Among the records below, find the lines that contain "eapply" and copy each of them.
Top of THE DATA
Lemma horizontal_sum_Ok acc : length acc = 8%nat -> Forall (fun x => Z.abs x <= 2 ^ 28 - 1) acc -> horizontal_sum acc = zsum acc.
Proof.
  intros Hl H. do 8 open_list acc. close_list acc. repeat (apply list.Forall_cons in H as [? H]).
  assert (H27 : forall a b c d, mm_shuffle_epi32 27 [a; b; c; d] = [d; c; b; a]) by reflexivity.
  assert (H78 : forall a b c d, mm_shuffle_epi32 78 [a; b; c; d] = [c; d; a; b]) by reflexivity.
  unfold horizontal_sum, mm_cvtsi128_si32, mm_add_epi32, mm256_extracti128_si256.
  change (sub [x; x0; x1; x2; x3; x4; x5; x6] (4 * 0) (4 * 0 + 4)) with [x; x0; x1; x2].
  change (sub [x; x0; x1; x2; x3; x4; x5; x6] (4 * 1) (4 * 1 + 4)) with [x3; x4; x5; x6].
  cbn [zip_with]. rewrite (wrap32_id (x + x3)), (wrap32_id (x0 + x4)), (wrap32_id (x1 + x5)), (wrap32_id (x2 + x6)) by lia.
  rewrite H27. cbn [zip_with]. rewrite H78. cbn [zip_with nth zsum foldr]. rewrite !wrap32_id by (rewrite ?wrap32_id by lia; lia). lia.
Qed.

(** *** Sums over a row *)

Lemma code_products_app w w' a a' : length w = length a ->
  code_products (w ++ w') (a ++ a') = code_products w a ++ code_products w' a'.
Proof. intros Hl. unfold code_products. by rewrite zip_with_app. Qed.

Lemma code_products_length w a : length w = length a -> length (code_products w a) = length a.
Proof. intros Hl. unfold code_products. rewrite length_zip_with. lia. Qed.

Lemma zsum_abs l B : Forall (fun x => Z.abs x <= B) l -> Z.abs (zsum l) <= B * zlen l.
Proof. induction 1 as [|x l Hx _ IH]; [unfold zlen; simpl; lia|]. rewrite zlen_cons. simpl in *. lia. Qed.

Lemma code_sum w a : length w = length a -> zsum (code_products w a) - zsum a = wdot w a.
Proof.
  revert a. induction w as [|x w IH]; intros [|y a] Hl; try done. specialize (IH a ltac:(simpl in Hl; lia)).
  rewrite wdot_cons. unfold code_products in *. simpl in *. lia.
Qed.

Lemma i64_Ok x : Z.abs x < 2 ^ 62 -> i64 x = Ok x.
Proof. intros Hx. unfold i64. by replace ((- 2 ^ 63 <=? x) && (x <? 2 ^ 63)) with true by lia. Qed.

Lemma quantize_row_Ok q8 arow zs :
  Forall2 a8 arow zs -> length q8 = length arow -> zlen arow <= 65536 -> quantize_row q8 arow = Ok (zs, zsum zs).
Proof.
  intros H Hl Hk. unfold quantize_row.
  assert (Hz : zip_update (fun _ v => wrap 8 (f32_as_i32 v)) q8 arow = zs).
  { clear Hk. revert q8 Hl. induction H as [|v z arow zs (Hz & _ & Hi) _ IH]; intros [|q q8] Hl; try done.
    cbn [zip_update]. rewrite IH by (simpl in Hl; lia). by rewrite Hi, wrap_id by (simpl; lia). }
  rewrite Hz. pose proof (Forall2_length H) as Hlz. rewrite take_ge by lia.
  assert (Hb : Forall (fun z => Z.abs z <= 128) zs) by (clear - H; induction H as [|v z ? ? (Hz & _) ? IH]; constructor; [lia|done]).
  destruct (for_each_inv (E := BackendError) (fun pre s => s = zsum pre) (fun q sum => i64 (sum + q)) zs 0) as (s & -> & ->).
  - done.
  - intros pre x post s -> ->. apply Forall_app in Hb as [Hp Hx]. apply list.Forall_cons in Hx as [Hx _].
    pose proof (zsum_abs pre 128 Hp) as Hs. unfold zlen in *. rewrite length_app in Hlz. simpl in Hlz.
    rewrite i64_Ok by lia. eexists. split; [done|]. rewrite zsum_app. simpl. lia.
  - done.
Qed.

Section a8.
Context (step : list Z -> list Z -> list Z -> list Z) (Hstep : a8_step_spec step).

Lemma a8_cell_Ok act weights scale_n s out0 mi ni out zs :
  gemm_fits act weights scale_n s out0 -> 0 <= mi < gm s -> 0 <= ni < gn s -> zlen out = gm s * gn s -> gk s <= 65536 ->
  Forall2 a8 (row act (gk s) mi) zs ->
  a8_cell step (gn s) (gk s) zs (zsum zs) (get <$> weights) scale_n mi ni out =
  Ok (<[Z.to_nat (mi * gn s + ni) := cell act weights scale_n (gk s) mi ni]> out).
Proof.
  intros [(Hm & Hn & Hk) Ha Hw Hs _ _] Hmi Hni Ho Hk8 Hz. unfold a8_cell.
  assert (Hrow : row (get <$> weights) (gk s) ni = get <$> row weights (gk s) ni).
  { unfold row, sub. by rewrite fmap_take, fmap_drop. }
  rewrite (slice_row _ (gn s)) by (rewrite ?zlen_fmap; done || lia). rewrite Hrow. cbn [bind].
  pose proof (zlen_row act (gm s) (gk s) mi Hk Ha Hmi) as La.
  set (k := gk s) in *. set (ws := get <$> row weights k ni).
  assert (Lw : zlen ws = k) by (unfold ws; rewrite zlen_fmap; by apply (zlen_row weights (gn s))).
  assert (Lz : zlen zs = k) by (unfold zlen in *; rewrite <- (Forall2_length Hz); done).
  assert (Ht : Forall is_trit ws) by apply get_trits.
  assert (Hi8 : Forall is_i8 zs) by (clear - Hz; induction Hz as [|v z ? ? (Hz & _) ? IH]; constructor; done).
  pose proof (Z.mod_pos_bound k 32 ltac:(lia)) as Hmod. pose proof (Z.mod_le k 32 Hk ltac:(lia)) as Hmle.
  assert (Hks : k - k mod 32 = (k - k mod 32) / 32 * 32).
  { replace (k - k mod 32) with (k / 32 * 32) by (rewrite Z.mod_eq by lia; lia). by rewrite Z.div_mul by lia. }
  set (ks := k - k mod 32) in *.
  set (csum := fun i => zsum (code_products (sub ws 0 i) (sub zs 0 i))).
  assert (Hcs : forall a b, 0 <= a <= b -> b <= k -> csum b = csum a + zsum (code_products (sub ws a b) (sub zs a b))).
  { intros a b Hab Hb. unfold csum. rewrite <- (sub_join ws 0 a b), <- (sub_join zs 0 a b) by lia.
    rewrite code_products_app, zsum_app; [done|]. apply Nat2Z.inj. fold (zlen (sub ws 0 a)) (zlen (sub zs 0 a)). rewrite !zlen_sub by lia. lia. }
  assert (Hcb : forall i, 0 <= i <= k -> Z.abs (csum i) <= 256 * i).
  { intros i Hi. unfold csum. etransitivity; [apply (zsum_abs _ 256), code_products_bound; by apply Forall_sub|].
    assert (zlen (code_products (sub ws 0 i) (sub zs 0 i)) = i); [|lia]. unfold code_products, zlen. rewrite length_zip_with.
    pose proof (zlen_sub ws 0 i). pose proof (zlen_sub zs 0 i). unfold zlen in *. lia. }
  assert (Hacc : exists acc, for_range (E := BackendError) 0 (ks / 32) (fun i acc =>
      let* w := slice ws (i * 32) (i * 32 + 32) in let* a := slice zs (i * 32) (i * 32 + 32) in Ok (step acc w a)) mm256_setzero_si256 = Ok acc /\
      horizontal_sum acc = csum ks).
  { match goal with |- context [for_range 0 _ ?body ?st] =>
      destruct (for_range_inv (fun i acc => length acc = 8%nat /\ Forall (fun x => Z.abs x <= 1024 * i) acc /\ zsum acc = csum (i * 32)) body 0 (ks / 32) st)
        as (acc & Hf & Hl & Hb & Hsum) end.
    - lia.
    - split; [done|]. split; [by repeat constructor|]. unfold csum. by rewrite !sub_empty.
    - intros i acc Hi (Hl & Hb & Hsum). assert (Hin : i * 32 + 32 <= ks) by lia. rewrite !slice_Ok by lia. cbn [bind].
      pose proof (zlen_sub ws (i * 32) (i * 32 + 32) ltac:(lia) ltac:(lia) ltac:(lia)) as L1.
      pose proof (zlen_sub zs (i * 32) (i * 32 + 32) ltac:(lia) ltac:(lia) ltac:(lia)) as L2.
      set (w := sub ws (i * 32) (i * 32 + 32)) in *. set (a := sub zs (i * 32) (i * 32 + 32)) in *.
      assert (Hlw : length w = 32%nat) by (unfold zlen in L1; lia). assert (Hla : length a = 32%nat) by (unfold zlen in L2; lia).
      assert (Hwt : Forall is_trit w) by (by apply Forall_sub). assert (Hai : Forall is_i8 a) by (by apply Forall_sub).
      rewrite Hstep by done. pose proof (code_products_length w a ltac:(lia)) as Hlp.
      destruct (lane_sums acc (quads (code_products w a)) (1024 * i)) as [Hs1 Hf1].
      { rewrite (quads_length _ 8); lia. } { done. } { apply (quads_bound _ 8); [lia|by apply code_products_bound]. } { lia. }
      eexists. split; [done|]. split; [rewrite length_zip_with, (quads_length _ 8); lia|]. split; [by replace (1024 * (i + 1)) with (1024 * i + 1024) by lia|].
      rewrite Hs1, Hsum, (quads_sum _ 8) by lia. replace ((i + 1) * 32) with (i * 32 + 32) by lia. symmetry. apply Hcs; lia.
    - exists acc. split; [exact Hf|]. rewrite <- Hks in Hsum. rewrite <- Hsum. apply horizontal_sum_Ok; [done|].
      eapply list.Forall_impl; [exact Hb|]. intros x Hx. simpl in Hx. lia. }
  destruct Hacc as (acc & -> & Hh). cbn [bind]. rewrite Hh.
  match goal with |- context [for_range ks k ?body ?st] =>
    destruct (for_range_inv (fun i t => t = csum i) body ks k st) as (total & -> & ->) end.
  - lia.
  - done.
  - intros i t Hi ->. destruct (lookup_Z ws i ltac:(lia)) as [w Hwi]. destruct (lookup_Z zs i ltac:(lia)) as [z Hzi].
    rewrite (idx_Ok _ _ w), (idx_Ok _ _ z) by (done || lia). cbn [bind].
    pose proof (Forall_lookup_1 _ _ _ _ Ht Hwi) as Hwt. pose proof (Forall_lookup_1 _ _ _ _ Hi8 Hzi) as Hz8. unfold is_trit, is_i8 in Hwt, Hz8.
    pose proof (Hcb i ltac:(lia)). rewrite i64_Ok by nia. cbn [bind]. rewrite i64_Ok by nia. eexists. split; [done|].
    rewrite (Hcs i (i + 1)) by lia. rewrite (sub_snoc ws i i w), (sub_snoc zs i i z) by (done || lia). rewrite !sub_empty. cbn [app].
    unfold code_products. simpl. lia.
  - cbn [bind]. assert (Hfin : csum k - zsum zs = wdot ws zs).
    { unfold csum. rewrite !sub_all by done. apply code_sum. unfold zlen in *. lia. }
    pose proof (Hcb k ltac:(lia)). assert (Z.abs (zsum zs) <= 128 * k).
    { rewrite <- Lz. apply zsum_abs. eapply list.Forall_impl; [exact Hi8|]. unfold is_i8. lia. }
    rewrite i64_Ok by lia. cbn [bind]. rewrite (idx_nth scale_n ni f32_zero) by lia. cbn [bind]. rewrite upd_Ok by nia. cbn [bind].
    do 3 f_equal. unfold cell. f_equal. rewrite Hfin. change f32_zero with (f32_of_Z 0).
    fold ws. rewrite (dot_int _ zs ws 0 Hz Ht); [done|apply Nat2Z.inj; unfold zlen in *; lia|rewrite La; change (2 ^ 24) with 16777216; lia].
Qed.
Bottom of THE DATA
Top of THE DATA
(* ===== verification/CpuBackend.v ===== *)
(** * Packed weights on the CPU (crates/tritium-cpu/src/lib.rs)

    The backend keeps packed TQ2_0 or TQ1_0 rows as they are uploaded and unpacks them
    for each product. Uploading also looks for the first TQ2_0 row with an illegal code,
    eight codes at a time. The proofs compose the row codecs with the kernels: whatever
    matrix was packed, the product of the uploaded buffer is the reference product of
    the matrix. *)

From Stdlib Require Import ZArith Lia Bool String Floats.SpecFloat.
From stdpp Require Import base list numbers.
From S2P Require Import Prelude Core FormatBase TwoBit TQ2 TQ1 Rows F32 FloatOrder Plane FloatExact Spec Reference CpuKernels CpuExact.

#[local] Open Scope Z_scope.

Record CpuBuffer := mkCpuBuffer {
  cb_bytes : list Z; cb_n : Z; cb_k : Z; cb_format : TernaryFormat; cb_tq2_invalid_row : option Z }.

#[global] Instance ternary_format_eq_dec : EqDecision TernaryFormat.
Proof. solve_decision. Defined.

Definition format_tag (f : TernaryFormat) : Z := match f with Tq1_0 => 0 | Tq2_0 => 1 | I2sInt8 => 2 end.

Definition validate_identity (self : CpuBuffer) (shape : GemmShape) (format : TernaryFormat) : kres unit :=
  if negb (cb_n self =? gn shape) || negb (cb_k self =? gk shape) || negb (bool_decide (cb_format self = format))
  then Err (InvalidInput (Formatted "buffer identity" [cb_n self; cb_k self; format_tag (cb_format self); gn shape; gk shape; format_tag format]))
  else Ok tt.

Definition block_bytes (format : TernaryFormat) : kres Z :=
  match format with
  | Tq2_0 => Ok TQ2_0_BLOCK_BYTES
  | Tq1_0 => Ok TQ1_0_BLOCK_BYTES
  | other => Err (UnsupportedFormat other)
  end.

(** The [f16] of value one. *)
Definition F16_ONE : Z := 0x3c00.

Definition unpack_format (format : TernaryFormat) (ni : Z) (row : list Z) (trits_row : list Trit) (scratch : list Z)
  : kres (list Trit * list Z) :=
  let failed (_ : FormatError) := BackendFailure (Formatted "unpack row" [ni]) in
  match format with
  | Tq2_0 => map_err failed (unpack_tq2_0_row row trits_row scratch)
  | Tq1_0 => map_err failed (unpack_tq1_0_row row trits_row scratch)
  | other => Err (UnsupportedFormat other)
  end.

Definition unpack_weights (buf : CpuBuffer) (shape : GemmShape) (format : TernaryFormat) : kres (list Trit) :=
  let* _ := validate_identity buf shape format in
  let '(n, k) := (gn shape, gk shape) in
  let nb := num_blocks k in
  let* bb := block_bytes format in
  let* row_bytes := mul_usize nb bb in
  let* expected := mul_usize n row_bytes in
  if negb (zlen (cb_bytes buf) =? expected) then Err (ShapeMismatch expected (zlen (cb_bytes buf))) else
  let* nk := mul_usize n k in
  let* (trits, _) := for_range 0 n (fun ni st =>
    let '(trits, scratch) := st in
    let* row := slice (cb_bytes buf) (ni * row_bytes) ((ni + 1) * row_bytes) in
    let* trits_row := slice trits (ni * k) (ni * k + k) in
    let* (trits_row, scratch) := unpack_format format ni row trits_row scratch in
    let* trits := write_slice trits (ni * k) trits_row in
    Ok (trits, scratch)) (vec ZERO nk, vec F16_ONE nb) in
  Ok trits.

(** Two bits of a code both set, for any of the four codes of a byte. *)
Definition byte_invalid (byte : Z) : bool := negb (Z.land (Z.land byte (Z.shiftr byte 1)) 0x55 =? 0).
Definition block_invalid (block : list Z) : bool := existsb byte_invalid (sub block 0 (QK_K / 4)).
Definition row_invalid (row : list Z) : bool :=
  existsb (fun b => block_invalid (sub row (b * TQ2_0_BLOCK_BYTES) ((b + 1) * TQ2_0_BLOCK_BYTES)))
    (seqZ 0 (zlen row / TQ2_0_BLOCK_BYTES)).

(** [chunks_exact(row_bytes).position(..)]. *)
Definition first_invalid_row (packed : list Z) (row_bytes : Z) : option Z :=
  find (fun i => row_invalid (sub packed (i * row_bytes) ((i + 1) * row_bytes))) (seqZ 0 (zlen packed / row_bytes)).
Bottom of THE DATA
Top of THE DATA
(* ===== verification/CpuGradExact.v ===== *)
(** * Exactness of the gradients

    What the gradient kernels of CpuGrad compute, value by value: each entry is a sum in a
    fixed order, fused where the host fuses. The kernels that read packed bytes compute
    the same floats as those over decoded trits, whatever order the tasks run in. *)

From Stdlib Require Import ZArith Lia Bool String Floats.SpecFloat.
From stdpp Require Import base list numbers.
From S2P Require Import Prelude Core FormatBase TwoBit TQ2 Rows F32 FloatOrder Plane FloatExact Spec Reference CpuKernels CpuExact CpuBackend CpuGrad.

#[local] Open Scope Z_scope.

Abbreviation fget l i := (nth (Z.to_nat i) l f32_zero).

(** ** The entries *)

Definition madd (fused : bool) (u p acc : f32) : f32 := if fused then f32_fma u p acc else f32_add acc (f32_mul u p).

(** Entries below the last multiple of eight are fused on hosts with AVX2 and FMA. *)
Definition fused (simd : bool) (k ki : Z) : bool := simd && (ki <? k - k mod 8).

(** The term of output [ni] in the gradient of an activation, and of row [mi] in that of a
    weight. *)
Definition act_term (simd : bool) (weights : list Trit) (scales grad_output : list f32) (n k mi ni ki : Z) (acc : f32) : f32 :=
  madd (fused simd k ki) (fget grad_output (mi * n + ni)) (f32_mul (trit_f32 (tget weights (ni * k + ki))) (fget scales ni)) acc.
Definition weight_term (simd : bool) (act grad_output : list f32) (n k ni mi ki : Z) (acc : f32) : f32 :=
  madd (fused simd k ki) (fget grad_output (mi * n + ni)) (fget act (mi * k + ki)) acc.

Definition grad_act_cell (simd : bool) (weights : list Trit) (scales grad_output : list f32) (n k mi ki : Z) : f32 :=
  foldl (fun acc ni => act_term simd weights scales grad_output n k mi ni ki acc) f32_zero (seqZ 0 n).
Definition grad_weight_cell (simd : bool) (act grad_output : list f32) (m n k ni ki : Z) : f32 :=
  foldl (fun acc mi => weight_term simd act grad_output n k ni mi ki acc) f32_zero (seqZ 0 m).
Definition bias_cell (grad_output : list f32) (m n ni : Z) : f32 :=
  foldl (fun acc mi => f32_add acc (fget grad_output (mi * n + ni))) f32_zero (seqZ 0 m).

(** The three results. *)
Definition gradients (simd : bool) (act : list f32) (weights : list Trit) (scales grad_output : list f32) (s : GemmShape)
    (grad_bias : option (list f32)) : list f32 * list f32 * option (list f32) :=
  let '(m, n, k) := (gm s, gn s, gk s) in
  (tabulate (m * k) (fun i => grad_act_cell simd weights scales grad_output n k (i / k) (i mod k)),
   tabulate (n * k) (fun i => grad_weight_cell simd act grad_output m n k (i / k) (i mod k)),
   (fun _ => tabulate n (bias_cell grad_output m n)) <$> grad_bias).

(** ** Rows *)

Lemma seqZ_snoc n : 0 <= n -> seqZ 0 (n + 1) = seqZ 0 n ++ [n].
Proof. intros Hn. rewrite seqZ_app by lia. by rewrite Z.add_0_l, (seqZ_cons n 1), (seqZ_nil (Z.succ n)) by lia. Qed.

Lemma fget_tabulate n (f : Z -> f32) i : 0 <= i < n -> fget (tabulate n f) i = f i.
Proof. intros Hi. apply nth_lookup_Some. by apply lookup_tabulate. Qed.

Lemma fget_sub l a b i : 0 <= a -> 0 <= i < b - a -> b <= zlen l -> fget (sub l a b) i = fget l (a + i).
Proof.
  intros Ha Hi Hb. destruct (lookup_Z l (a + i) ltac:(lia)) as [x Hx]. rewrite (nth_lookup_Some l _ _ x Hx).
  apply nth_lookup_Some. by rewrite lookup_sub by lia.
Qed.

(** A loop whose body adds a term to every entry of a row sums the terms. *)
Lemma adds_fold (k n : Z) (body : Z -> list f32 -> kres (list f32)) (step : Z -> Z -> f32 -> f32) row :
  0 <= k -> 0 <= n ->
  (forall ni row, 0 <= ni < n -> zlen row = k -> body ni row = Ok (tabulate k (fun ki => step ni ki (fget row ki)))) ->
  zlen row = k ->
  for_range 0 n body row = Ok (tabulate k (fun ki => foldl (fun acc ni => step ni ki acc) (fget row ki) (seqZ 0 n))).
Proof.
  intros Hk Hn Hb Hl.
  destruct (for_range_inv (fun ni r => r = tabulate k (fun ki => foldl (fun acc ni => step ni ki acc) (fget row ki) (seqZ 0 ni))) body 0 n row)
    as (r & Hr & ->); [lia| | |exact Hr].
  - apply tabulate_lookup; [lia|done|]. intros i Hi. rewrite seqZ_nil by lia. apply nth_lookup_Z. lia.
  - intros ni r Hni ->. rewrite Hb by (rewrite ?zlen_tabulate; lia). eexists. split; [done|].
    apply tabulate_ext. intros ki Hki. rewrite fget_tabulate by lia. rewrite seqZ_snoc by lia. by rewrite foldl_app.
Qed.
Bottom of THE DATA
● WORKED SOLUTION:
      eapply list.Forall_impl; [exact Hb|]. intros x Hx. simpl in Hx. lia. }
    { rewrite <- Lz. apply zsum_abs. eapply list.Forall_impl; [exact Hi8|]. unfold is_i8. lia. }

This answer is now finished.